The impact of transience in the interaction between orographic gravity waves and mean flow
Authors:
Felix Jochum, Ray Chew, François Lott, Georg S. Voelker, Jan Weinkaemmerer, and Ulrich Achatz
Abstract:
A Lagrangian gravity-wave parameterization (MS-GWaM, Multi-Scale Gravity-Wave Model) that allows for fully transient wave-mean-flow interaction and horizontal propagation is applied to orographic gravity waves for the first time. Both linear and nonlinear mountain waves are modeled in idealized simulations within the pseudo-incompressible flow solver PincFlow. Two-dimensional flows over monochromatic orographies are considered, using MS-GWaM either in its fully transient implementation or in a steady-state implementation that represents classic mountain-wave parameterizations. Comparisons of wave-resolving simulations (not using MS-GWaM) and coarse-resolution simulations (using MS-GWaM) show that allowing for transience leads to a significantly more accurate forcing of the resolved mean flow.

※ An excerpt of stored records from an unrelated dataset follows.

Lemma map_base_scoreSingleBatch (response : LlmResponse) (batch : list AgentMemory) :
  map base (scoreSingleBatch response batch) = batch.
Proof.
  unfold scoreSingleBatch, scoreSingleBatch_try.
  assert (Hf : map base (map llm_fallback batch) = batch).
  { induction batch as [|m batch IH]; cbn [map]; [reflexivity|].
    rewrite base_llm_fallback, IH. reflexivity. }
  destruct response as [m|s| |parsed]; try exact Hf.
  destruct (parseScores parsed); [apply map_base_match_scores | exact Hf].
Qed.

Lemma map_base_scoreBatch_loop (service : LlmService) (b fuel k : nat)
    (rest : list AgentMemory) :
  1 <= b -> length rest <= fuel ->
  map base (scoreBatch_loop service b fuel k rest) = rest.
Proof.
  intros Hb. revert k rest.
  induction fuel as [|fuel IH]; intros k rest Hle; simpl.
  - destruct rest; simpl in *; [reflexivity | lia].
  - destruct rest as [|m rest']; [reflexivity|].
    rewrite map_app, map_base_scoreSingleBatch, IH.
    + apply firstn_skipn.
    + rewrite length_skipn. simpl in *. lia.
Qed.

Lemma map_base_scoreBatch (service : LlmService) (batchSize : Z)
    (memories : list AgentMemory) :
  map base (scoreBatch service (Some batchSize) memories) = memories.
Proof.
  unfold scoreBatch. simpl. apply map_base_scoreBatch_loop; lia.
Qed.

(** X8: with a numeric batch size, [scoreBatch] returns one scored record
    per input memory, in input order, whatever the model replies. *)
Theorem scoreBatch_keeps_records (service : LlmService) (batchSize : Z)
    (memories : list AgentMemory) :
  map base (scoreBatch service (Some batchSize) memories) = memories.
Proof. apply map_base_scoreBatch. Qed.

Lemma scoreBatch_None (service : LlmService) (memories : list AgentMemory) :
  scoreBatch service None memories = [].
Proof.
  unfold scoreBatch. simpl. destruct memories; [reflexivity|].
  apply length_zero_iff_nil. apply length_scoreSingleBatch.
Qed.

Lemma length_scoreBatch_le (service : LlmService) (batchSize : option Z)
    (memories : list AgentMemory) :
  length (scoreBatch service batchSize memories) <= length memories.
Proof.
  destruct batchSize as [b|].
  - rewrite <- (map_base_scoreBatch service b memories) at 2.
    rewrite length_map. lia.
  - rewrite scoreBatch_None. simpl. lia.
Qed.

Lemma scoreBatch_base_In (service : LlmService) (batchSize : option Z)
    (memories : list AgentMemory) (r : ScoredMemory) :
  In r (scoreBatch service batchSize memories) -> In (base r) memories.
Proof.
  destruct batchSize as [b|].
  - intros H. rewrite <- (map_base_scoreBatch service b memories).
    apply in_map. exact H.
  - rewrite scoreBatch_None. intros [].
Qed.


(* ------------------------------------------------------------------ *)
(** ** Selection *)

Lemma filter_filter3 {A} (f g h : A -> bool) (l : list A) :
  List.filter f (List.filter g (List.filter h l)) =
  List.filter (fun x => h x && g x && f x) l.
Proof.
  induction l as [|x l IH]; simpl; [reflexivity|].
  destruct (h x); simpl; [|exact IH].
  destruct (g x); simpl; [|exact IH].
  destruct (f x); simpl; rewrite IH; reflexivity.
Qed.

Lemma length_insert_desc (x : ScoredMemory) (l : list ScoredMemory) :
  length (insert_desc x l) = S (length l).
Proof.
  induction l as [|y l IH]; simpl; [reflexivity|].
  destruct (Z.ltb (qualityScore x) (qualityScore y)); simpl; rewrite ?IH; reflexivity.
Qed.

Lemma length_sort_desc (l : list ScoredMemory) : length (sort_desc l) = length l.
Proof.
  induction l as [|x l IH]; simpl; [reflexivity|]. rewrite length_insert_desc, IH. reflexivity.
Qed.

Lemma length_slice0 {A} (n : Z) (l : list A) :
  length (slice0 n l) =
  Z.to_nat (if Z.leb 0 n then Z.min n (Z.of_nat (length l))
            else Z.max 0 (Z.of_nat (length l) + n)).
Proof.
  unfold slice0. destruct (Z.leb 0 n) eqn:E.
  - apply Z.leb_le in E. rewrite length_firstn. lia.
  - rewrite length_firstn. lia.
Qed.

Lemma select_top_unfold (config : DistillConfig) (scored : list ScoredMemory) :
  select_top config scored =
  slice0 (maxOutputPerAgent config)
    (sort_desc (List.filter (fun m => Z.leb (minQualityScore config) (qualityScore m)
                                      && negb (String.eqb (category m) "noise")
                                      && category_eligible config m) scored)).
Proof. unfold select_top. rewrite filter_filter3. reflexivity. Qed.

The model is able to reproduce the transient forcing of linearly generated mountain waves that slowly propagate upwards, in contrast to the instantaneous distribution of wave energy in classic parameterizations. At high altitudes, wave breaking induces a wind reversal that is captured by the transient model but inhibited in steady-state simulations, due to the assumption of critical level formation. This shows that transience can have a substantial impact in the interaction between mountain waves and mean flow.
Plain Language Summary:
This study examines how mountain-generated atmospheric gravity waves interact with the surrounding air flow, focusing on the importance of time-dependent (transient) effects. Researchers used a model called MS-GWaM to simulate these interactions, comparing its fully transient version to a traditional steady-state approach. Findings indicate that accounting for transience leads to more accurate predictions of how these waves influence overall wind patterns. Notably, the transient model successfully captures wind reversals at high altitudes caused by wave breaking, a phenomenon that steady-state models fail to represent. This highlights the significant role of time-dependent processes in understanding and predicting atmospheric dynamics.